Problem to work on | Every line of the records below from the line with "rewrite response_after_app. apply" up to and including the line with "ending_of (h req res next) = GavePromise" must be reproduced exactly, and no line outside that range.

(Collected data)
(** * dedup / sortfile: a shallow embedding and its verified properties

    The repository holds two command-line tools:
    - [dedup.py]    merges several source directories into one output
                    directory, keyed by base file name, comparing SHA-256
                    digests when a name is seen again;
    - [sortfile.py] copies the files of one source tree into directories
                    named after each file's modification date.

    Both are single sequential passes over a file system.  The file system,
    [pathlib] and [shutil] are the environment: they are modelled in
    [Module FS] after the documented behaviour of the Python standard
    library.  [Module Dedup] and [Module Sortfile] embed the two [main]
    functions statement by statement. *)

From Stdlib Require Import ZArith Strings.Byte Ascii String List Lia DecimalString.
From Stdlib Require Import DecimalPos DecimalZ.
From stdpp Require Import base option list gmap strings.

Local Open Scope string_scope.
Local Open Scope Z_scope.
Local Open Scope list_scope.

(* ===================================================================== *)
(** * The environment: paths, the file system, pathlib and shutil        *)
(* ===================================================================== *)

Module FS.

(** A path is its list of components below the root, so that
    [Path("/a/b/x.txt")] is [["a"; "b"; "x.txt"]]. *)
Definition path := list string.

(** [Path.name]: the final component ([""] for the root). *)
Definition name (p : path) : string := List.last p "".
(** X3.  An adapted handler never leaves a rejection unhandled, whatever the
    wrapped handler does; the same handler called without the adapter leaves
    one exactly when its promise rejects. *)
Theorem asyncHandler_leaves_no_unhandled_rejection
    (h : AsyncRequestHandler) (req : Request) (res : Response)
    (next : NextFunction) :
  unhandled (run (asyncHandler h req res next)) = [] /\
  unhandled (run (_ <- call h req res next ;; ret VUndefined))
  = match ending_of (h req res next) with
    | GavePromise (RejectedWith e) => [e]
    | _ => []
    end.
Proof.
  split.
  - rewrite run_asyncHandler.
    destruct (ending_of (h req res next)); reflexivity.
  - unfold run.
    change ((_ <- call h req res next ;; ret VUndefined) empty_world)
      with ((_ <- exec Wrapped (h req res next) ;; ret VUndefined)
              {| log := [Invoke req res next]; table := [] |}).
    unfold bind at 1. rewrite exec_world.
    pose proof (resolved_promise_settles (h req res next)) as Hs.
    destruct (ending_of (h req res next)) as [e | s | v]; simpl.
    + reflexivity.
    + rewrite settles_relabel, Hs. destruct s; reflexivity.
    + reflexivity.
Qed.

(** *** The response object across an adapted call *)

Lemma response_after_app (res : Response) (st : ResponseState)
    (t u : list event) :
  response_after res st (t ++ u)
  = response_after res (response_after res st t) u.
Proof. unfold response_after. apply fold_left_app. Qed.

Lemma response_after_effects (res : Response) (who : origin) (l : list op)
    (st : ResponseState) :
  response_after res st (map (Effect who) l) = fold_left (apply_op res) l st.
Proof.
  revert st. induction l as [| o l IH]; intros st; [reflexivity |].
  simpl. apply IH.
Qed.

Lemma response_after_reaction (res : Response) (st : ResponseState)
    (next : NextFunction) (s : settlement) :
  response_after res st (reaction next s) = st.
Proof. destruct s; reflexivity. Qed.

Lemma response_after_adapted_trace (res' : Response) (st : ResponseState)
    (req : Request) (res : Response) (next : NextFunction) (l : list op)
    (s : settlement) :
  response_after res' st
    (Invoke req res next :: map (Effect Wrapped) l ++ reaction next s)
  = fold_left (apply_op res') l st.
Proof.
  change (Invoke req res next :: map (Effect Wrapped) l ++ reaction next s)
    with ([Invoke req res next] ++ map (Effect Wrapped) l ++ reaction next s).
  rewrite !response_after_app, response_after_reaction.
  apply response_after_effects.
Qed.

(** X4.  The adapter never touches a response object: the state of any response
    after an adapted call is the state the effects of the wrapped handler
    alone lead to, from any starting state and however the call ends. *)
Theorem asyncHandler_leaves_response_to_wrapped
    (h : AsyncRequestHandler) (req : Request) (res : Response)
    (next : NextFunction) (res' : Response) (st : ResponseState) :
  response_after res' st (trace (run (asyncHandler h req res next)))
  = fold_left (apply_op res') (wrapped_ops (h req res next)) st.
Proof.
  rewrite run_asyncHandler.
  destruct (ending_of (h req res next)) as [e | s | v] eqn:Hend; cbn [trace].
  - unfold wrapped_ops. rewrite (later_ops_threw _ _ Hend), app_nil_r.
    change (Invoke req res next
              :: map (Effect Wrapped) (sync_ops (h req res next)))
      with ([Invoke req res next]
              ++ map (Effect Wrapped) (sync_ops (h req res next))).
    rewrite response_after_app. apply response_after_effects.
  - apply response_after_adapted_trace.
  - apply response_after_adapted_trace.
Qed.

Lemma sent_stays (res : Response) (ops : list op) (st : ResponseState) :
  sent st <> None -> sent (fold_left (apply_op res) ops st) <> None.
Proof.
  revert st. induction ops as [| o ops IH]; intros st Hsent; [exact Hsent |].
  simpl. apply IH.
  destruct o as [r c | r b | n a]; simpl; try exact Hsent.
  - destruct (Nat.eqb r res); simpl; exact Hsent.
  - destruct (Nat.eqb r res); [| exact Hsent].
    destruct (sent st) eqn:Hs; simpl; congruence.
Qed.

Lemma sent_after_send (res : Response) (b : value) (ops : list op)
    (st : ResponseState) :
  In (Send res b) ops -> sent (fold_left (apply_op res) ops st) <> None.
Proof.
  revert st. induction ops as [| o ops IH]; intros st Hin; [contradiction |].
  destruct Hin as [-> | Hin].
  - simpl. apply sent_stays. rewrite Nat.eqb_refl.
    destruct (sent st) eqn:Hs; simpl; congruence.
  - simpl. now apply IH.
Qed.

(** X5.  A wrapped handler that sends a response and fails afterwards: the
    response is on the wire and the adapter still calls [next] with the
    failure, so the error handler behind [next] meets a response that has
    been sent already. *)
Theorem asyncHandler_write_then_fail
    (h : AsyncRequestHandler) (req : Request) (res : Response)
    (next : NextFunction) (E b : value) :
  ending_of (h req res next) = GavePromise (RejectedWith E) ->
  In (Send res b) (wrapped_ops (h req res next)) ->
  responded res (run (asyncHandler h req res next)) <> None /\
  next_calls Adapter (trace (run (asyncHandler h req res next)))
    = [Next next E].
Proof.
  intros Hend Hin.
  rewrite (run_asyncHandler_promise h req res next _ Hend).
  split.
  - unfold responded. cbn [trace].
    rewrite response_after_adapted_trace.
    now apply sent_after_send with (b := b).
  - unfold next_calls. cbn [trace]. rewrite adapter_effects. reflexivity.
Qed.

Lemma asyncHandler_write_then_fail_witness :
  ending_of (sends_then_fails sample_request 1%nat 2%nat)
    = GavePromise (RejectedWith boom) /\
  In (Send 1%nat (VString "partial"))
     (wrapped_ops (sends_then_fails sample_request 1%nat 2%nat)) /\
  responded 1%nat
    (run (asyncHandler sends_then_fails sample_request 1%nat 2%nat))
    <> None.
Proof.
  split; [reflexivity | split; [left; reflexivity |]].
  exact (proj1 (asyncHandler_write_then_fail
                  sends_then_fails sample_request 1%nat 2%nat boom
                  (VString "partial") eq_refl (or_introl eq_refl))).
Defined.

(** ** The route table *)



(** X8.  A controller acts on the response it was handed and on no other:
    the state of any other response object is the same after the call as
    before it. *)
Theorem controllers_write_only_their_response
    (req : Request) (res : Response) (next : NextFunction)
    (res' : Response) (st : ResponseState) :
  res' <> res ->
  response_after res' st (trace (run (getUsers req res next))) = st /\
  response_after res' st (trace (run (getUserById req res next))) = st /\
  response_after res' st (trace (run (createUser req res next))) = st /\
  response_after res' st (trace (run (loginUser req res next))) = st.
Proof.
  intros Hne.
  assert (Heq : Nat.eqb res res' = false)
    by (apply Nat.eqb_neq; congruence).
  repeat split; simpl; rewrite ?Heq; reflexivity.
Qed.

Completed exercise |
    rewrite response_after_app. apply response_after_effects.
  - apply response_after_adapted_trace.
  - apply response_after_adapted_trace.
Qed.

Lemma sent_stays (res : Response) (ops : list op) (st : ResponseState) :
  sent st <> None -> sent (fold_left (apply_op res) ops st) <> None.
Proof.
  revert st. induction ops as [| o ops IH]; intros st Hsent; [exact Hsent |].
  simpl. apply IH.
  destruct o as [r c | r b | n a]; simpl; try exact Hsent.
  - destruct (Nat.eqb r res); simpl; exact Hsent.
  - destruct (Nat.eqb r res); [| exact Hsent].
    destruct (sent st) eqn:Hs; simpl; congruence.
Qed.

Lemma sent_after_send (res : Response) (b : value) (ops : list op)
    (st : ResponseState) :
  In (Send res b) ops -> sent (fold_left (apply_op res) ops st) <> None.
Proof.
  revert st. induction ops as [| o ops IH]; intros st Hin; [contradiction |].
  destruct Hin as [-> | Hin].
  - simpl. apply sent_stays. rewrite Nat.eqb_refl.
    destruct (sent st) eqn:Hs; simpl; congruence.
  - simpl. now apply IH.
Qed.

(** X5.  A wrapped handler that sends a response and fails afterwards: the
    response is on the wire and the adapter still calls [next] with the
    failure, so the error handler behind [next] meets a response that has
    been sent already. *)
Theorem asyncHandler_write_then_fail
    (h : AsyncRequestHandler) (req : Request) (res : Response)
    (next : NextFunction) (E b : value) :
  ending_of (h req res next) = GavePromise (RejectedWith E) ->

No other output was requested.